• **THE DATA**
Definition page_val (page_size : Z) (us : list kunit) : pyval :=
  if page_size =? 1 then from_option unit_val VNone (head us) else VTuple (unit_val <$> us).

Definition ns_val (ns : option string * option string) (plain : pyval) : pyval :=
  match ns with
  | (e, Some salt) => VTuple [VTuple [vopt e; VStr salt]; plain]
  | (Some e, None) => VTuple [VStr e; plain]
  | (None, None) => plain
  end.

Lemma lookup_bigrams raw i a b :
  raw !! i = Some a → raw !! S i = Some b → bigrams raw !! i = Some (Bigram a b).
Proof.
  intros Ha Hb. unfold bigrams. apply lookup_zip_with_Some.
  exists a, b. repeat split; [done|]. by destruct raw.
Qed.

Lemma bigram_tuple_spec t off p :
  0 ≤ off → off + p < zlen t → 0 ≤ p →
  bigram_tuple t off p =
  Ok (unit_val <$> take (Z.to_nat p) (drop (Z.to_nat off) (bigrams t))).
Proof.
  intros Hoff Hlt Hp. unfold bigram_tuple, zrange.
  replace (off + p - off) with p by lia.
  remember (Z.to_nat p) as n eqn:Hn. revert off p Hoff Hlt Hp Hn.
  induction n as [|n IH]; intros off p Hoff Hlt Hp Hn.
  { by replace p with 0 by lia. }
  rewrite seqZ_cons by lia. unfold zlen in *.
  destruct (lookup_lt_is_Some_2 t (Z.to_nat off)) as [a Ha]; [lia|].
  destruct (lookup_lt_is_Some_2 t (S (Z.to_nat off))) as [b Hb]; [lia|]. simpl foldr.
  assert (py_get t off = Ok a) as -> by (by apply py_get_lookup).
  assert (py_get t (off + 1) = Ok b) as ->.
  { apply py_get_lookup; [lia|]. by replace (Z.to_nat (off + 1)) with (S (Z.to_nat off)) by lia. }
  simpl. rewrite IH by lia. simpl.
  rewrite (drop_S (bigrams t) (Bigram a b) (Z.to_nat off)) by by apply lookup_bigrams.
  simpl. by replace (Z.to_nat (Z.succ off)) with (S (Z.to_nat off)) by lia.
Qed.
Lemma grow_grown i r :
  0 ≤ i → reqs !! Z.to_nat i = Some r → grown ps r (grow new_of out_of r i).
Proof.
  intros Hi Hr. assert (i < zlen reqs) as Hlt by (apply lookup_lt_Some in Hr; unfold zlen; lia).
  pose proof (page_start_next i ltac:(lia)) as Hpg.
  pose proof (page_start_step ps u (prefix_lens reqs) (seq_lens reqs) i Hi) as Hstep.
  destruct (reqs_ptr u i r Hi Hr) as (EP & ES & EL).
  destruct (Forall_lookup_1 _ _ _ _ Hreqs Hr) as (HR & HP & Hle). rewrite EP, ES in Hstep.
  assert (zlen (new_of i) = npages ps (e_seq r) - npages ps (zlen (e_row r))) as Hnew.
  { unfold new_of. rewrite zlen_slice by lia. lia. }
  assert (zlen (e_row r ++ out_of i) = e_seq r) as Hlen.
  { unfold out_of, extend_slots. rewrite zlen_app, zlen_fmap, EP, ES, zlen_zrange by lia. lia. }
  unfold grown, ereq_ok, grow. cbn [e_pages e_row e_seq]. rewrite Hlen.
  split_and!; try done; try (by eexists); [|rewrite zlen_app, Hnew; lia].
  unfold out_of. rewrite EP, ES, EL. apply extend_row_layout; try done.
  intros k Hk. unfold new_of. rewrite (slice_take_drop free) by lia.
  rewrite lookup_take_lt, lookup_drop by lia.
  destruct (lookup_lt_is_Some_2 free (Z.to_nat (page_start ps P S i + k))) as [x Hx].
  { unfold zlen in *. lia. }
  rewrite (dev_ptr_lookup u free _ x) by (done || lia). rewrite <-Hx. f_equal. lia.
Qed.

• **INSTRUCTIONS FOR THE TASK**
Using the entries above, copy exactly the lines from the one containing "destruct (lookup_lt_is_Some_2 free" through the last, both included.

• **THE COMPLETED TASK**
  destruct (lookup_lt_is_Some_2 free (Z.to_nat (page_start ps P S i + k))) as [x Hx].
  { unfold zlen in *. lia. }
  rewrite (dev_ptr_lookup u free _ x) by (done || lia). rewrite <-Hx. f_equal. lia.
Qed.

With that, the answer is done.